Autism Across the Life Span Conference 2023

three groups of people, including two professional women talking, a family at a kitchen table and a classroom with a teacher kneeling next to a student. The text says Autism Across the Life Span, March 24, KU Edwards Campus

Registration closed for 2023 Autism Across the Life Span

Check back here for recordings of this year's sessions.

Autism Across the Life Span 2023, presented by the Kansas Center for Autism Research & Training (K-CART), is an opportunity for researchers, educators, students, providers, and autistic people and their families to learn from national autism experts. The in-person event will be from 8:30 a.m. to 3:30 p.m. March 24 at the KU Edwards Campus BEST Building in Overland Park.

Conference highlights include discussions on advancing inclusive research; resources and strategies for families of people with autism; managing medication and therapeutic intervention for co-occurring conditions with autism; transition from childhood to adolescence to young adulthood; health care access within rural and urban environments; and self-determination of career goals. The conference also will feature a panel discussion by women with autism on how this demographic has been historically overlooked within the autistic community. They will discuss neurodiversity, sexuality, relationships and community engagement.

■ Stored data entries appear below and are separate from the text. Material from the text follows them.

(** The fields that [SerializeTo] fixes. *)
Definition fixed_extension (i : options_header) : options_header :=
  set_HeaderLength ((2 + len (options_bytes (laid_out (Options i)))) / 8 - 1) (set_Options (with_length <$> Options i) i).

Lemma extension_written {W} `{SerializeBufferLaws W} name opts i (w : W) : FixLengths opts = true → buf_ok w → extension_ok i →
  wp (extension_SerializeTo name opts)
    (fun _ '(i', w') => i' = fixed_extension i ∧ buf_ok w' ∧ Bytes w' = extension_bytes i ++ Bytes w ∧ Layers w' = Layers w)
    (fun _ _ => False) (i, w).
Proof.
  intros Hfix Hw [Hn Ho Ha Hl]. unfold extension_SerializeTo. rewrite Hfix. set (ob := options_bytes (laid_out (Options i))) in *.
  pose proof (len_nonneg ob). destruct (aligned_pad _ Ha) as [_ Hm]. fold ob in Hm.
  apply wp_bind, wp_get_fields, wp_bind, wp_lift. rewrite options_dry by done. cbn [owp fst snd]. fold ob.
  apply wp_bind, wp_put_fields, wp_bind, wp_prepend; [done|lia|]. intros st1 w1 Hw1 Hst HB1 HL1.
  apply wp_bind, wp_lift. rewrite options_write; [|by apply with_length_ok|by rewrite laid_out_with_length].
  rewrite with_length_idem, laid_out_with_length. cbn [owp fst snd]. fold ob.
  apply wp_bind, wp_put_fields, wp_bind. eapply wp_sync; [done|exact HB1|unfold len in *; lia|]. intros w2 Hw2 HB2 HL2.
  replace ((len ob + 2) mod 8) with 0 by (rewrite Z.add_comm; done). cbn [Z.eqb negb].
  apply wp_bind, wp_prepend; [done|lia|]. intros st3 w3 Hw3 Hst3 HB3 HL3.
  destruct st3 as [|a [|b [|c st3]]]; try (unfold len in Hst3; cbn in Hst3; lia).
  apply wp_bind, wp_get_fields, wp_bind, wp_lift. cbn [owp]. apply wp_bind, wp_put_fields, wp_bind, wp_lift. cbn [owp].
  assert (u8 ((len ob + 2) / 8 - 1) = (2 + len ob) / 8 - 1) as -> by (rewrite u8_small; [f_equal; f_equal; lia|unfold is_u8; zdiv]).
  eapply wp_sync; [done|exact HB3|done|]. intros w4 Hw4 HB4 HL4. split; [done|]. split; [done|].
  split; [|congruence]. rewrite HB4, HB2. unfold extension_bytes. fold ob. by rewrite <-app_assoc.
Qed.

Lemma extension_written_eq {W} `{SerializeBufferLaws W} name opts i (w : W) : FixLengths opts = true → buf_ok w → extension_ok i →
  ∃ w', extension_SerializeTo name opts (i, w) = (Ok tt, (fixed_extension i, w')) ∧
    buf_ok w' ∧ Bytes w' = extension_bytes i ++ Bytes w ∧ Layers w' = Layers w.
Proof.
  intros Hfix Hw Hok. pose proof (extension_written name opts i w Hfix Hw Hok) as Hx. unfold wp in Hx.
  destruct (extension_SerializeTo name opts (i, w)) as [[[]| | |] [i' w']]; try done. destruct Hx as (-> & ?). by exists w'.
Qed.

(** ** The extension, decoded *)

Notation is_decoded o := (decoded_option o (option_bytes o)).

Lemma pad_options_decoded pad : Forall (fun o => is_decoded o) (pad_options pad).
Proof.
  unfold pad_options. destruct (_ <=? _); [constructor|]. destruct (_ =? _); (constructor; [|constructor]);
    [exact decoded_pad1|by apply decoded_tlv].
Qed.

Lemma layout_decoded os : ∀ n, Forall option_ok os → Forall (fun o => is_decoded o) (layout os n).
Proof.
  induction os as [|o os IH]; intros n Ho; cbn [layout]; [constructor|]. apply Forall_cons in Ho as [[[_ Ht] _ _] Ho].
  apply Forall_app_2; [apply pad_options_decoded|]. constructor; [by apply decoded_tlv|by apply IH].
Qed.

Lemma laid_out_decoded os : Forall option_ok os → Forall (fun o => is_decoded o) (laid_out os).
Proof. intros Ho. apply Forall_app_2; [by apply layout_decoded|apply pad_options_decoded]. Qed.

Lemma decoded_all os : Forall (fun o => is_decoded o) os →
  decoded_options (len (options_bytes os)) os (options_bytes os).
Proof.
  induction 1 as [|o os Ho _ IH]; [by constructor|]. rewrite options_bytes_cons, len_app.
  pose proof (decoded_option_length _ _ Ho) as [_ Hl]. pose proof (len_nonneg (options_bytes os)).
  constructor; [lia|done|]. by replace (len (option_bytes o) + len (options_bytes os) - len (option_bytes o)) with (len (options_bytes os)) by lia.
Qed.

Lemma decoded_count os : Forall (fun o => is_decoded o) os → (length os <= length (options_bytes os))%nat.
Proof.
  induction 1 as [|o os Ho _ IH]; [done|]. rewrite options_bytes_cons, length_app.
  pose proof (decoded_option_length _ _ Ho) as [_ Hl]. unfold len in Hl. cbn [length]. lia.
Qed.

Lemma layout_end os : ∀ n, last (layout os n) ≠ Some pad1.
Proof.
  induction os as [|o os IH]; intros n; [done|]. cbn [layout]. rewrite last_app_cons, last_cons.
  destruct (last (layout os _)) eqn:E; [|done]. rewrite <-E. apply IH.
Qed.

Lemma laid_out_end os : aligned os → ¬ ends_pad1 (laid_out os).
Proof.
  intros Ha. destruct (aligned_pad os Ha) as [[Hp|Hp] _]; unfold ends_pad1, laid_out; rewrite Hp.
  - cbn [pad_options Z.leb Z.compare]. rewrite app_nil_r. apply layout_end.
  - change (pad_options 4) with [tlv 1 [0; 0]]. by rewrite last_snoc.
Qed.

(** What a written extension is decoded to. *)
Definition decoded_base (i : options_header) (payload : bytes) : ipv6ExtensionBase :=
  mkExtension (mkBase (extension_bytes i) payload) (ext_NextHeader (ext i))
    ((2 + len (options_bytes (laid_out (Options i)))) / 8 - 1) (2 + len (options_bytes (laid_out (Options i)))).

Lemma extension_length i : len (extension_bytes i) = 2 + len (options_bytes (laid_out (Options i))).
Proof. unfold extension_bytes. cbn [app]. rewrite !len_cons. lia. Qed.

Lemma base_decoded {L} i payload (s : dstate L) : extension_ok i →
  decodeIPv6ExtensionBase (extension_bytes i ++ payload) s = (Ok (decoded_base i payload), s).
Proof.
  intros [Hn Ho Ha Hl]. destruct (aligned_pad _ Ha) as [_ Hm]. pose proof (extension_length i) as He.
  unfold decoded_base, decodeIPv6ExtensionBase. set (data := extension_bytes i ++ payload).
  assert (len data = 2 + len (options_bytes (laid_out (Options i))) + len payload) as Hd by (unfold data; rewrite len_app; lia).
  set (ob := options_bytes (laid_out (Options i))) in *. pose proof (len_nonneg ob). pose proof (len_nonneg payload).
  destruct (Z.ltb_spec (len data) 2); [lia|].
  rewrite lift_bind. change (index data 0) with (Ok (ext_NextHeader (ext i))). cbv beta iota.
  rewrite lift_bind. change (index data 1) with (Ok ((2 + len ob) / 8 - 1)). cbv beta iota zeta.
  replace (((2 + len ob) / 8 - 1) * 8 + 8) with (2 + len ob) by zdiv.
  destruct (Z.ltb_spec (len data) (2 + len ob)); [lia|]. unfold data.
  rewrite lift_bind, slice_to_app by done. cbv beta iota. by rewrite lift_bind, slice_from_app by done.
Qed.

(** The loop over the written options. *)
Lemma options_decoded i payload b os tr : extension_ok i →
  decode_options (S (length (extension_bytes i ++ payload))) (extension_bytes i ++ payload) 2 (len (extension_bytes i))
    (DState (mkOptionsHeader b os) tr) = (Ok tt, DState (mkOptionsHeader b (os ++ laid_out (Options i))) tr).
Proof.
  intros [Hn Ho Ha Hl]. rewrite extension_length. pose proof (laid_out_decoded _ Ho) as Hdec.
  unfold extension_bytes at 2. rewrite <-app_assoc. apply (decode_options_written _ _ [_; _] _ _ _ (mkOptionsHeader b os)).
  - by apply decoded_all.
  - pose proof (decoded_count _ Hdec). unfold extension_bytes. rewrite !length_app. cbn [length]. lia.
  - intros He. by apply laid_out_end in He.
Qed.

Lemma HopByHop_decoded i payload old tr : extension_ok i →
  HopByHop_DecodeFromBytes (extension_bytes i ++ payload) (DState old tr) =
    (Ok tt, DState (mkOptionsHeader (decoded_base i payload) (laid_out (Options i))) tr).
Proof.
  intros Hok. unfold HopByHop_DecodeFromBytes, decode_base, attempt. rewrite bind_eq, bind_eq, base_decoded by done.
  cbn [modify_layer modify dlayer dtruncated]. rewrite bind_eq. cbn [modify_layer modify dlayer dtruncated]. rewrite bind_eq. cbn [get_layer gets dlayer set_Options set_ext ext Options].
  replace (ext_ActualLength (decoded_base i payload)) with (len (extension_bytes i)) by apply extension_length. by apply options_decoded.
Qed.

Lemma Destination_decoded i payload old tr : extension_ok i →
  Destination_DecodeFromBytes (extension_bytes i ++ payload) (DState old tr) =
    (Ok tt, DState (mkOptionsHeader (decoded_base i payload) (Options old ++ laid_out (Options i))) tr).
Proof.
  intros Hok. unfold Destination_DecodeFromBytes, decode_base, attempt. rewrite bind_eq, bind_eq, base_decoded by done.
  cbn [modify_layer modify]. rewrite bind_eq. cbn [get_layer gets dlayer dtruncated set_ext ext Options].
  replace (ext_ActualLength (decoded_base i payload)) with (len (extension_bytes i)) by apply extension_length. by apply options_decoded.
Qed.

(** ** The header *)

Definition fixed_header (i : IPv6) : bytes :=
  [Version i * 16 + TrafficClass i / 16; TrafficClass i mod 16 * 16 + FlowLabel i / 65536] ++
  be16 (FlowLabel i mod 65536) ++ be16 (Length i) ++ [NextHeader i; HopLimit i] ++ SrcIP i ++ DstIP i.

Record header_ok (i : IPv6) : Prop := mkHeaderOk {
  ho_Version : 0 <= Version i < 16;
  ho_TrafficClass : is_u8 (TrafficClass i);
  ho_FlowLabel : 0 <= FlowLabel i < 1048576;
  ho_Length : is_u16 (Length i);
  ho_NextHeader : is_byte (NextHeader i);
  ho_HopLimit : is_byte (HopLimit i);
  ho_SrcIP : len (SrcIP i) = 16;
  ho_DstIP : len (DstIP i) = 16;
}.

Definition with_payload (i : IPv6) (h : option IPv6HopByHop) (p : bytes) : IPv6 :=
  mkIPv6 (mkBase (fixed_header i) p) (Version i) (TrafficClass i) (FlowLabel i) (Length i) (NextHeader i) (HopLimit i)
    (SrcIP i) (DstIP i) h.

Lemma len_fixed_header i : header_ok i → len (fixed_header i) = 40.
Proof. intros []. unfold fixed_header. rewrite !len_app, ho_SrcIP0, ho_DstIP0. reflexivity. Qed.

Lemma header_decoded i rest : header_ok i → decode_header (fixed_header i ++ rest) = Ok (with_payload i None rest).
Proof.
  intros Hok. pose proof (len_fixed_header i Hok) as Hl. unfold decode_header, with_payload.
  rewrite (slice_to_app (fixed_header i) rest 40), (slice_from_app (fixed_header i) rest 40) by done. destruct Hok.
  assert (∃ m, length (SrcIP i) = 16 + m)%nat as [m Hs] by (exists 0%nat; unfold len in *; lia).
  assert (∃ m, length (DstIP i) = 16 + m)%nat as [m' Hd] by (exists 0%nat; unfold len in *; lia).
  assert (slice (fixed_header i ++ rest) 8 24 = Ok (SrcIP i)) as ->.
  { unfold fixed_header. rewrite !app_assoc, <-(app_assoc _ (DstIP i)), <-(app_assoc _ (SrcIP i)). apply slice_app; [done|].
    rewrite ho_SrcIP0. done. }
  assert (slice (fixed_header i ++ rest) 24 40 = Ok (DstIP i)) as ->.
  { unfold fixed_header. rewrite !app_assoc, <-(app_assoc _ (DstIP i)). apply slice_app; rewrite !len_app, ho_SrcIP0; [done|].
    by rewrite ho_DstIP0. }
  unfold fixed_header at 1 2 3 4 5 6. run_slices. change 255 with (Z.ones 8). change 1048575 with (Z.ones 20).
  rewrite !Z.land_ones, !Z.shiftr_div_pow2 by lia. change (2 ^ 4) with 16. change (2 ^ 8) with 256. change (2 ^ 20) with 1048576.
  unfold is_u8, is_u16, is_byte in *. do 2 f_equal; try zdiv. rewrite Z.shiftr_div_pow2 by lia. change (2 ^ 4) with 16. zdiv.
Qed.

Keynote speakers for the 2023 speakers are Elizabeth McGhee Hassrick, assistant professor with the Life Course Outcomes Research Program at the A.J. Drexel Autism Institute at Drexel University, and Lea K. Davis, associate professor of genetic medicine at Vanderbilt University Medical Center, and assistant professor of biomedical informatics, physiology and biophysics, and psychiatry and behavioral sciences at Vanderbilt.



2023 Keynote Speakers

Elizabeth McGhee Hassrick

Elizabeth McGhee Hassrick, Ph.D.

Associate Professor A. J. Drexel Autism Institute

Dr. McGhee Hassrick brings new ideas and opportunities for supporting autistic people by applying sociological ideas about relationships and society to the field of autism.

Dr. McGhee Hassrick is an associate professor with the Life Course Outcomes Research Program at the A. J. Drexel Autism Institute. She received her masters and doctoral degrees in Sociology from the University of Chicago and a masters in Education from the University of New Mexico, Albuquerque. Before her career as an academic researcher, she was a classroom teacher for 10 years in public and private schools in the United States and abroad. She has held faculty research positions at the University of Chicago and Weill Cornell Medical College. Her research, investigating collaboration networks across home and school settings, has been published in peer review journals and funded by grants from the Health Resource and Services Administration, the National Science Foundation, the National Institute of Child Health and Human Development, the Spencer Foundation and the National Academy of Education.

Her work focuses on:

  1. identifying ecosystems of support that provide social capital for autistic people at different life stages;
  2. investigating social network interventions for autistic individuals, their families and providers in schools, districts and community organizations; and
  3. using network data to support collaborative networks among community, educational and service sector organizations that serve underrepresented autistic children, youth and adults and their families and communities.


Lea K. Davis

Lea K Davis,
Associate Professor of Medicine Associate Profesor, Biomedical Informatics
Assistant Professor, Biomedical Informatics; Physiology & Biophysics; Psychiatry and Behavioral Sciences
Vanderbilt University

Lea Davis is an Associate Professor of Genetic Medicine, Psychiatry and Behavioral Sciences, and Biomedical Informatics at Vanderbilt University Medical Center. Her lab works at the intersection of genetic epidemiology, psychiatry, and medical informatics to investigate the genetic basis of a wide range of mental health conditions. She is co-PI of the PsycheMERGE network which seeks to advance precision psychiatry through pre-translational psychiatric genomics research in an electronic health record (EHR) setting. Using data extracted from medical records and linked with genomic information, Dr. Davis’s group discovers how polygenic risk, rare variant risk, and environment interact to result in common psychiatric diagnoses and their comorbidities. A major effort in the Davis lab focuses on understanding the biological and environmental linkages between mental and physical health. In addition to her work in psychiatric genomics, Dr. Davis has a long-standing interest in research ethics, genomic privacy, and furthering social justice through science. She is a member of the International Society of Psychiatric Genetics Ethics, Position, and Policy committee, the Inclusion, Diversity, and Equity in Action (IDEA) committee, and is an elected member of the ISPG Board of Directors.